Os americanos sabiam que a Índia
preparava o ataque ao Estado Português da Índia e apoiaram-no sem
sofismas. Constava que Salazar e Mao negociavam secretamente, no sentido
de tornar impossível esse avanço sobre as possessões portuguesas,
aproveitando Lisboa a conhecida realpolitik política chinesa da
presença sem o directo exercício da soberania, aliás manifesta em
Macau. A ser verdade este persistente rumor, a instalação dos chineses
em Goa teria repercussões muito vastas, especialmente nos territórios
portugueses de África, onde mais tarde, a China tornar-se-ia conhecida
por exercer um grande esforço no fornecimento de armas aos inimigos de
Portugal. Como teria tal política ter sido possível no caso de um acordo
"entre cavalheiros" de Lisboa com Pequim? A hipótese dessas negociações
carecem da confirmação que só os arquivos diplomáticos poderão um dia
relevar, mas a posição norte-americana foi sempre hostil a Portugal e
disso não existe a mais pequena dúvida, até porque logo no início de
1961 e em Angola, a UPA iniciara a guerra com um devastador ataque às
populações negras e brancas da Província Ultramarina, UPA esta criada,
municiada e financiada por entidades apertadamente ligadas ao governo de
Washington.
A Salazar restavam-lhe várias opções:
1. Desistir e imitando os franceses,
entregar o Estado da Índia a Nova Deli, atitude impensável dada a
vontade da população local e mais importante para o regime, a própria
posição integracionista que o governo fazia escutar na ONU.
2. Promover um referendo em todo o
Estado da Índia, solução aliás sugerida por um importante sector dos
círculos mais influentes de Goa. Talvez fosse a opção mais curial e mais
temida por Nehru, mas criaria um precedente que poderia ser
reivindicado como solução primeira para o alienar do património
ultramarino. Isso o regime jamais aceitaria, pois Portugal nem sequer
possuía as necessárias instituições - após a morte de Carmona,
uma hipótese ignominiosamente sabotada por Marcelo Caetano - que no
caso britânico, conduziriam ao fortalecimento da Commonwealth.
A opção militar era a mais previsível,
dado o Direito Internacional e a doutrina oficial da II República. Neste
caso, os militares deveriam ter sido dotados de equipamento e de
unidades capazes para uma defesa, mesmo que o termo "simbólica"

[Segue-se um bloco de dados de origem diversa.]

(* ===== verification/VerifiedBoot.v ===== *)
(** * Verified boot: which images are booted, and in which state.

    [Platforms/QcomModulePkg/Library/avb/VerifiedBoot.c]: loading without verification,
    with the first version of verified boot, with the second one on top of libavb, with the
    signatures of LE builds, and [LoadImageAndAuth], which chooses.

    The images are the contents of their buffers.  libavb, a library of Android that is
    copied into the repository, is a class; so are the protocols of the firmware. *)
From stdpp Require Import base numbers list option strings.
From Stdlib Require Import ZArith Lia Ascii.
From S2P Require Import Prelude BaseLib Unicode Storage Bytes Gpt BootLinux Partitions Slots Flash DeviceInfo Recovery Board BootImage CmdLine AvbOps SecureWorld.
Local Open Scope Z_scope.

(** ** libavb *)
Inductive AvbSlotVerifyResult :=
| AVB_SLOT_VERIFY_RESULT_OK
| AVB_SLOT_VERIFY_RESULT_ERROR_OOM
| AVB_SLOT_VERIFY_RESULT_ERROR_IO
| AVB_SLOT_VERIFY_RESULT_ERROR_VERIFICATION
| AVB_SLOT_VERIFY_RESULT_ERROR_ROLLBACK_INDEX
| AVB_SLOT_VERIFY_RESULT_ERROR_PUBLIC_KEY_REJECTED
| AVB_SLOT_VERIFY_RESULT_ERROR_INVALID_METADATA
| AVB_SLOT_VERIFY_RESULT_ERROR_UNSUPPORTED_VERSION
| AVB_SLOT_VERIFY_RESULT_ERROR_INVALID_ARGUMENT.
#[export] Instance AvbSlotVerifyResult_eq_dec : EqDecision AvbSlotVerifyResult.
Proof. solve_decision. Defined.
Inductive AvbHashtreeErrorMode :=
| AVB_HASHTREE_ERROR_MODE_RESTART_AND_INVALIDATE
| AVB_HASHTREE_ERROR_MODE_RESTART
| AVB_HASHTREE_ERROR_MODE_EIO
| AVB_HASHTREE_ERROR_MODE_LOGGING.
(** The flags of a verification. *)
Record AvbSlotVerifyFlags := mk_flags { ALLOW_VERIFICATION_ERROR : bool; NO_VBMETA_PARTITION : bool }.
Record AvbPartitionData := mk_partition_data { partition_name : list Z; data : list Z }.
Record AvbSlotVerifyData := mk_slot_data {
  loaded_partitions : list AvbPartitionData;
  vbmeta_images : list (list Z);
  slot_cmdline : list Z
}.
(** What is asked of [avb_slot_verify]: partitions, slot, flags and error mode. *)
Record verify_request := mk_request {
  requested_partitions : list (list Z);
  ab_suffix : list Z;
  verify_flags : AvbSlotVerifyFlags;
  hashtree_error_mode : AvbHashtreeErrorMode
}.
(** The verification calls the operations of AvbOps.v, through which it changes the user
    data and the rollback indices.  [avb_property_lookup]: image and name. *)
Class Libavb := {
  avb_slot_verify : loader -> AvbOpsUserData -> verify_request ->
    (AvbSlotVerifyResult * option AvbSlotVerifyData) * (loader * AvbOpsUserData);
  avb_property_lookup : list Z -> list Z -> option (list Z)
}.

(** ** The protocols *)
Class VerifiedBootCalls := {
  VbRevision : Z;
  VBDeviceInit : bool -> bool -> EFI_STATUS;
  (** Name and image: status and the state it leaves. *)
  VBVerifyImage : list Z -> list Z -> EFI_STATUS * boot_state_t;
  VBSendRot : EFI_STATUS;
  VBSendMilestone : EFI_STATUS;
  VBGetCertFingerPrint : nat -> EFI_STATUS * list Z;
  MdtpDeactivate : EFI_STATUS;
  (** The signatures of LE builds: certificates, hashes and RSA. *)
  LeOemCertificate : list Z;
  LocateAsn1X509 : EFI_STATUS;
  ASN1X509VerifyOEMCertificate : list Z -> EFI_STATUS * Z;
  ASN1X509GetRSAFromCert : Z -> EFI_STATUS * Z;
  ASN1X509GetKeymaterial : Z -> EFI_STATUS * (list Z * list Z);
  LocateHash2 : EFI_STATUS;
  GetHashSize : EFI_STATUS * Z;
  HashInit : EFI_STATUS;
  HashUpdate : list Z -> EFI_STATUS;
  HashFinal : list Z -> EFI_STATUS * list Z;
  LocateSecRSA : EFI_STATUS;
  SecRSABigIntReadBin : list Z -> EFI_STATUS * Z;
  (** Modulus, exponent, hash, signature. *)
  SecRSAVerifySig : Z -> Z -> list Z -> list Z -> EFI_STATUS;
  (** What the stack holds where a slot was not filled in. *)
  stack_slot : Slot
}.

(** ** Constants *)
Definition QCOM_VERIFIEDBOOT_PROTOCOL_REVISION : Z := 0x10002.
Definition VB_SHA256_SIZE : nat := 32.
Definition LE_BOOTIMG_SIG_SIZE : nat := 256.
Definition MAX_NUMBER_OF_LOADED_IMAGES : nat := 32.
Definition MAX_NUM_REQ_PARTITION : nat := 8.
Definition MAX_PROPERTY_SIZE : nat := 10.
Definition DTB_PAD_SIZE : nat := 2048.
Definition SIZEOF_AvbOpsUserData : Z := 2064.
Definition SIZEOF_AvbOps : Z := 96.
Definition SIZEOF_VB2Data : Z := 16.
Definition AllowEio : bool := false.
Definition VerityMode : list Z := bytes " androidboot.veritymode=".
Definition VerifiedState : list Z := bytes " androidboot.verifiedbootstate=".
Definition KeymasterLoadState : list Z := bytes " androidboot.keymaster=1".
Definition DmVerityCmd : list Z :=
  bytes " root=/dev/dm-0 dm=" ++ dquote :: bytes "system none ro,0 1 android-verity".
Definition Space : list Z := bytes " ".
(** [avb_verify_partition_name], by [img_type]. *)
Definition IMG_BOOT : list Z := bytes "boot".
Definition IMG_DTBO : list Z := bytes "dtbo".
Definition IMG_RECOVERY : list Z := bytes "recovery".
Definition IMG_VENDOR_BOOT : list Z := bytes "vendor_boot".
Definition VbVm (enforcing : bool) : list Z := if enforcing then bytes "enforcing" else bytes "logging".
(** [BOOT_STATE_MAX] is an index outside of the table. *)
Definition VbSn (s : boot_state_t) : option (list Z) :=
  match s with
  | GREEN => Some (bytes "green") | ORANGE => Some (bytes "orange")
  | YELLOW => Some (bytes "yellow") | RED => Some (bytes "red") | BOOT_STATE_MAX => None
  end.
(** [os_version] of the two layouts of the header. *)
Definition hdr_os_version (h : list Z) : option Z := field 4 h 44.
Definition v3_os_version (h : list Z) : option Z := field 4 h 16.

(** ** BootInfo *)
(** An image with the contents of its buffer, [None] for NULL. *)
Record LoadedImage := mk_loaded { ImgName : list Z; ImgBuffer : option (list Z); ImgSize : Z }.
(** [NumLoadedImages] is the length of the list, [VBCmdLineFilledLen] that of the text. *)
Record BootInfo := mk_info {
  InfoMultiSlot : bool;
  InfoRecovery : bool;
  InfoAlarm : bool;
  InfoPname : list Z;
  InfoImages : list LoadedImage;
  BootState : boot_state_t;
  InfoCmdLine : option (list Z);
  InfoVBData : option AvbSlotVerifyData;
  InfoHeaderVersion : Z
}.
Definition set_Pname x i := mk_info (InfoMultiSlot i) (InfoRecovery i) (InfoAlarm i) x (InfoImages i)
  (BootState i) (InfoCmdLine i) (InfoVBData i) (InfoHeaderVersion i).
Definition set_Images x i := mk_info (InfoMultiSlot i) (InfoRecovery i) (InfoAlarm i) (InfoPname i) x
  (BootState i) (InfoCmdLine i) (InfoVBData i) (InfoHeaderVersion i).
Definition set_BootState x i := mk_info (InfoMultiSlot i) (InfoRecovery i) (InfoAlarm i) (InfoPname i) (InfoImages i)
  x (InfoCmdLine i) (InfoVBData i) (InfoHeaderVersion i).
Definition set_InfoCmdLine x i := mk_info (InfoMultiSlot i) (InfoRecovery i) (InfoAlarm i) (InfoPname i) (InfoImages i)
  (BootState i) x (InfoVBData i) (InfoHeaderVersion i).
Definition set_VBData x i := mk_info (InfoMultiSlot i) (InfoRecovery i) (InfoAlarm i) (InfoPname i) (InfoImages i)
  (BootState i) (InfoCmdLine i) x (InfoHeaderVersion i).
Definition set_InfoHeaderVersion x i := mk_info (InfoMultiSlot i) (InfoRecovery i) (InfoAlarm i) (InfoPname i)
  (InfoImages i) (BootState i) (InfoCmdLine i) (InfoVBData i) x.

(** ** Early exits.  A function that works on a [BootInfo] goes on with a value, returns at
    once, or goes to its label [out]. *)
Inductive leave := Return_ (Status : EFI_STATUS) | Out (Status : EFI_STATUS).
Definition G (A : Type) : Type := BootInfo -> V (BootInfo * (leave + A)).
#[export] Instance G_ret : MRet G := fun A a i => mret (i, inr a).
#[export] Instance G_bind : MBind G := fun A B f m i =>
  r ← m i;
  match r : BootInfo * (leave + A) with
  | (i, inl x) => mret (i, inl x)
  | (i, inr a) => f a i
  end.
Definition leaving {A} (x : leave) : G A := fun i => mret (i, inl x).
Definition info {A} (f : BootInfo -> A) : G A := fun i => mret (i, inr (f i)).
Definition change (f : BootInfo -> BootInfo) : G unit := fun i => mret (f i, inr tt).
Definition run {A} (m : V A) : G A := fun i => a ← m; mret (i, inr a).
Definition fetch {A} (o : option A) : G A := run (access o).
(** The macros [GUARD] and [GUARD_OUT]. *)
Definition GUARD (Status : EFI_STATUS) : G unit :=
  if is_success Status then mret tt else leaving (Return_ Status).
Definition GUARD_OUT (Status : EFI_STATUS) : G unit :=
  if is_success Status then mret tt else leaving (Out Status).
(** A function called for its status. *)
Definition call (m : G unit) : G EFI_STATUS := fun i =>
  r ← m i;
  match r : BootInfo * (leave + unit) with
  | (i, inl (Return_ Status)) | (i, inl (Out Status)) => mret (i, inr Status)
  | (i, inr _) => mret (i, inr EFI_SUCCESS)
  end.

Section verified_boot.
Context {FW : Firmware} {BL : BaseLib} {UL : UnicodeLib} {AL : AsciiLib} {AC : AsciiCatLib}.
Context {BC : BuildConfig} {LB : LoaderBuild} {VB : VerifiedBootProtocol} {BM : BootMode}.
Context {BP : BoardProtocols} {BK : BootBuild} {QP : BootProtocols} {LP : LabelledPartitions}.
Context {SW : SecureWorld} {AV : Libavb} {VC : VerifiedBootCalls}.

(** ** The command line of verified boot *)
Definition AppendVBCmdLine (Src : list Z) : G unit :=
  text ← info InfoCmdLine;
  Dst ← fetch text;
  let SrcLen := AsciiStrLen Src in
  let (Status, rest) := AsciiStrnCatS [] (DTB_PAD_SIZE - length Dst) Src SrcLen in
  _ ← GUARD Status;
  change (set_InfoCmdLine (Some (Dst ++ rest))).
Definition AppendVBCommonCmdLine : G unit :=
  _ ← (if QCOM_VERIFIEDBOOT_PROTOCOL_REVISION <=? VbRevision then
         _ ← AppendVBCmdLine VerifiedState;
         s ← info BootState;
         name ← fetch (VbSn s);
         AppendVBCmdLine name
       else mret tt);
  _ ← AppendVBCmdLine KeymasterLoadState;
  AppendVBCmdLine Space.
Definition VBCommonInit : G unit :=
  _ ← change (set_BootState RED);
  GUARD LocateVerifiedBoot.
Definition VBAllocateCmdLine : G unit :=
  if negb (PoolAvailable 0 (Z.of_nat DTB_PAD_SIZE)) then leaving (Return_ EFI_OUT_OF_RESOURCES) else
  change (set_InfoCmdLine (Some [])).
(** The end of the field is written before it is read. *)
Definition IsRootCmdLineUpdated : G bool :=
  images ← info InfoImages;
  match images with
  | mk_loaded name (Some buf) size :: images' =>
    buf ← fetch (wr buf (OFFSET_cmdline + Z.of_nat BOOT_ARGS_SIZE - 1) [0]);
    _ ← change (set_Images (mk_loaded name (Some buf) size :: images'));
    ImageCmdLine ← fetch (c_string buf (Z.to_nat OFFSET_cmdline));
    mret (bool_decide (is_Some (AsciiStrStr ImageCmdLine (bytes "root="))))
  | _ => run crash
  end.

significasse uns tantos dias de resistência, capazes de inflingir graves
perdas aos atacantes e criar um terrível problema político a uma
teoricamente "pacífica" Índia, que além de cultivar um estado latente de
guerra com o Paquistão - tácitamente aliado dos portugueses - poucas
semanas depois, era completamente derrotada pelos chineses no breve
conflito nos altos dos Himalaias.
A posição de Lisboa foi precisamente
oposta, exaurindo os arsenais e os quartéis de equipamento e homens
capazes para tal missão de um sacrifício quase suicida. Munições
caducas, nem um único tanque, poucas bocas de fogo, nenhum material
anti-aéreo e anti-carro, péssimas transmissões, quase nenhumas armas
automáticas - a Mauser era a regra na infantaria local - e nem uma única unidade naval moderna. O glorioso Afonso de Albuquerque estava só, tinha um quarto de século e jamais havia sido modernizado para um combate contra unidades modernas. A Armada
possuía alguns meios muito mais eficientes e que inutilmente fundeavam
na Metrópole ou em Moçambique. Nada se fez para essa almejada
resistência "à Estalinegrado" e surgiria mais tarde, o escusado
argumento da certeza do ataque indiscriminado dos indianos ás zonas
civis, bombardeando e massacrando a população. Mas não era isso mesmo
que Lisboa deveria esperar, provocando uma rápida reacção política por
parte da opinião pública mundial? Não contou Portugal - mercê dos
incansáveis esforços de Franco Nogueira e do MNE - com o voto favorável
na ONU, condenado Nehru e a Índia?
O tratamento que mais tarde seria dado
aos militares repatriados, careceu de qualquer tipo de tino político,
pois em vez de o regime os fazer desfilar com todas as honras Avenida da
Liberdade abaixo - culminando as honrarias com aquela que se tornaria
na sacramental cerimónia no Terreiro do Paço -, tratou-os de uma forma
tal, que despoletaria os profundos ressentimentos que chegam até aos
nossos dias. Consistiu esta atitude num erro crasso, até porque o
terrorismo em Angola e a política assumida da defesa do Ultramar,
exigia, pelo contrário, a máxima atenção às Forças Armadas,
especialmente naquilo a que para elas é mais relevante: a manutenção da
honra e o seu reconhecimento como o essencial braço armado da nação.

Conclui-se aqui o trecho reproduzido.